This is an automated email from the ASF dual-hosted git repository.
dongjoon pushed a commit to branch master
in repository https://gitbox.apache.org/repos/asf/spark.git
The following commit(s) were added to refs/heads/master by this push:
new 0356ac009472 [SPARK-40876][SQL] Widening type promotion from integers
to decimal in Parquet vectorized reader
0356ac009472 is described below
commit 0356ac00947282b1a0885ad7eaae1e25e43671fe
Author: Johan Lasperas <[email protected]>
AuthorDate: Tue Jan 23 12:37:18 2024 -0800
[SPARK-40876][SQL] Widening type promotion from integers to decimal in
Parquet vectorized reader
### What changes were proposed in this pull request?
This is a follow-up from https://github.com/apache/spark/pull/44368 and
https://github.com/apache/spark/pull/44513, implementing an additional type
promotion from integers to decimals in the parquet vectorized reader, bringing
it at parity with the non-vectorized reader in that regard.
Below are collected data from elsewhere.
Lemma fold_loop_perm cs cs' st r :
  cs ≡ₚ cs' → from_sets st → fold_loop st cs = Ok r → fold_loop st cs' = Ok r.
Proof.
  intros Hp. revert st. induction Hp as [|c cs cs' _ IH|c1 c2 cs|cs1 cs2 cs3 _ IH1 _ IH2];
    intros st Hst; simpl; auto.
  - destruct (fold_step st c) as [st1|] eqn:E; [|done].
    apply IH. by eapply fold_step_from_sets.
  - destruct (fold_step st c2) as [st1|] eqn:E1; [|done].
    destruct (fold_step st1 c1) as [st2|] eqn:E2; [|done]. intros Hr.
    destruct Hst as (am & ar & asi & dm & ti & cu & oe & ->).
    destruct (fold_step_comm _ _ _ _ _ _ _ _ _ _ _ E1 E2) as (s & -> & ->). done.
Qed.

(** ** Which backends a constraint admits *)

(** The fold against abstract tests: which allow patterns a backend matches,
    which deny patterns, its region and site, the ceilings it is within, and
    the labels it carries. *)
Section Admission.
Context (Pm Dm Pr Ps Ti : string → Prop) (Lb : string → string → Prop).

Definition admits_with (c : CandidateConstraint) : Prop :=
  admits_set (cc_allow_models c) Pm
  ∧ (∀ p, p ∈ cc_deny_models c → ¬ Dm p)
  ∧ admits_set (cc_allow_regions c) Pr
  ∧ admits_set (cc_allow_sites c) Ps
  ∧ (∀ t, cc_max_cost_tier c = Some t → Ti t)
  ∧ (∀ k v, cc_custom c !! k = Some v → Lb k v).

Definition admits_gset (l : option (gset string)) (P : string → Prop) : Prop :=
  match l with None => True | Some l => ∃ x, x ∈ l ∧ P x end.

Definition admits_state (am ar asi : option (gset string)) (dm ti : gset string)
    (cu : gmap string string) : Prop :=
  admits_gset am Pm
  ∧ (∀ p, p ∈ dm → ¬ Dm p)
  ∧ admits_gset ar Pr
  ∧ admits_gset asi Ps
  ∧ (∀ t, t ∈ ti → Ti t)
  ∧ (∀ k v, cu !! k = Some v → Lb k v).

(** The folded extension, against the same tests. *)
Definition admits_ext_with (c : CandidateConstraintExtension) : Prop :=
  admits_set (ce_allow_models c) Pm
  ∧ (∀ p, p ∈ ce_deny_models c → ¬ Dm p)
  ∧ admits_set (ce_allow_regions c) Pr
  ∧ admits_set (ce_allow_sites c) Ps
  ∧ (∀ t, t ∈ ce_max_cost_tiers c → Ti t)
  ∧ (∀ k v, ce_custom c !! k = Some v → Lb k v).

Lemma admits_meet a l P :
  admits_gset (meet a (allow_set l)) P → admits_gset a P ∧ admits_set l P.
Proof. destruct a as [a|], l as [l|]; simpl; try naive_solver set_solver. Qed.

Lemma admits_meet_unique a l P :
  (∀ x y, P x → P y → x = y) →
  admits_gset a P ∧ admits_set l P → admits_gset (meet a (allow_set l)) P.
Proof.
  intros Hu. destruct a as [a|], l as [l|]; simpl; try naive_solver.
  - intros [(x & Hx & Px) (y & Hy & Py)]. rewrite (Hu y x Py Px) in Hy.
    exists x. set_solver.
  - intros [_ (y & Hy & Py)]. exists y. set_solver.
Qed.

Lemma labels_union (cu c : gmap string string) :
  agree cu c →
  (∀ k v, (cu ∪ c) !! k = Some v → Lb k v)
  ↔ (∀ k v, cu !! k = Some v → Lb k v) ∧ (∀ k v, c !! k = Some v → Lb k v).
Proof.
  intros Ha. setoid_rewrite lookup_union_Some_raw. split; [|naive_solver].
  intros Hl. split; [naive_solver|]. intros k v Hk. apply Hl.
  destruct (cu !! k) as [u|] eqn:E; [left|by right]. f_equal. eauto.
Qed.

Lemma admits_step am ar asi dm ti cu c :
  agree cu (cc_custom c) →
  admits_state (meet am (allow_set (cc_allow_models c)))
    (meet ar (allow_set (cc_allow_regions c))) (meet asi (allow_set (cc_allow_sites c)))
    (dm ∪ list_to_set (cc_deny_models c)) (ti ∪ tier_set c) (cu ∪ cc_custom c) →
  admits_state am ar asi dm ti cu ∧ admits_with c.
Proof.
  intros Ha (H1 & H2 & H3 & H4 & H5 & H6). unfold admits_state, admits_with.
  apply admits_meet in H1 as [? ?]. apply admits_meet in H3 as [? ?].
  apply admits_meet in H4 as [? ?]. apply labels_union in H6 as [? ?]; [|done].
  split_and!; try done.
  - intros p Hp. apply H2. set_solver.
  - intros t Ht. apply H5. set_solver.
  - intros p Hp. apply H2. set_solver.
  - intros t Ht. apply H5. unfold tier_set. rewrite Ht. set_solver.
Qed.

(** Each test singles out at most one value: plain names. *)
Definition exact_tests : Prop :=
  (∀ x y, Pm x → Pm y → x = y) ∧ (∀ x y, Pr x → Pr y → x = y) ∧ (∀ x y, Ps x → Ps y → x = y).

Lemma admits_step_conv am ar asi dm ti cu c :
  exact_tests → agree cu (cc_custom c) →
  admits_state am ar asi dm ti cu → admits_with c →
  admits_state (meet am (allow_set (cc_allow_models c)))
    (meet ar (allow_set (cc_allow_regions c))) (meet asi (allow_set (cc_allow_sites c)))
    (dm ∪ list_to_set (cc_deny_models c)) (ti ∪ tier_set c) (cu ∪ cc_custom c).
Proof.
  intros (E1 & E2 & E3) Ha (H1 & H2 & H3 & H4 & H5 & H6) (C1 & C2 & C3 & C4 & C5 & C6).
  unfold admits_state. split_and!.
  - by apply admits_meet_unique.
  - intros p. rewrite elem_of_union, elem_of_list_to_set. naive_solver.
  - by apply admits_meet_unique.
  - by apply admits_meet_unique.
  - intros t. unfold tier_set. rewrite elem_of_union.
    destruct (cc_max_cost_tier c); set_solver.
  - by apply labels_union.
Qed.

Lemma fold_loop_admits cs am ar asi dm ti cu oe st :
  fold_loop (of_sets am ar asi dm ti cu oe) cs = Ok st →
  ∃ am' ar' asi' dm' ti' cu' oe', st = of_sets am' ar' asi' dm' ti' cu' oe' ∧
  (admits_state am' ar' asi' dm' ti' cu' →
   admits_state am ar asi dm ti cu ∧ Forall admits_with cs) ∧
  (exact_tests → admits_state am ar asi dm ti cu → Forall admits_with cs →
   admits_state am' ar' asi' dm' ti' cu').
Proof.
  revert am ar asi dm ti cu oe. induction cs as [|c cs IH]; intros am ar asi dm ti cu oe; simpl.
  { intros [= <-]. exists am, ar, asi, dm, ti, cu, oe. split_and!; [done| |].
    - intros Hb. by split.
    - by intros _ Hb _. }
  destruct (fold_step _ c) as [st1|] eqn:E; [|done].
  apply fold_step_sets in E as [Ha ->]. intros Hl. apply IH in Hl.
  destruct Hl as (a1 & a2 & a3 & a4 & a5 & a6 & a7 & -> & H1 & H2).
  exists a1, a2, a3, a4, a5, a6, a7. split_and!; [done| |].
  - intros Hb. destruct (H1 Hb) as [Hs Hc]. apply admits_step in Hs as [? ?]; [|done].
    by auto using Forall_cons_2.
  - intros Hg Hs [Hc Hcs]%Forall_cons. apply H2; [done| |done]. by apply admits_step_conv.
Qed.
### Why are the changes needed?
This allows reading parquet files that have different schemas and mix
decimals and integers - e.g reading files containing either `Decimal(15, 2)`
and `INT32` as `Decimal(15, 2)` - as long as the requested decimal type is
large enough to accommodate the integer values without precision loss.
### Does this PR introduce _any_ user-facing change?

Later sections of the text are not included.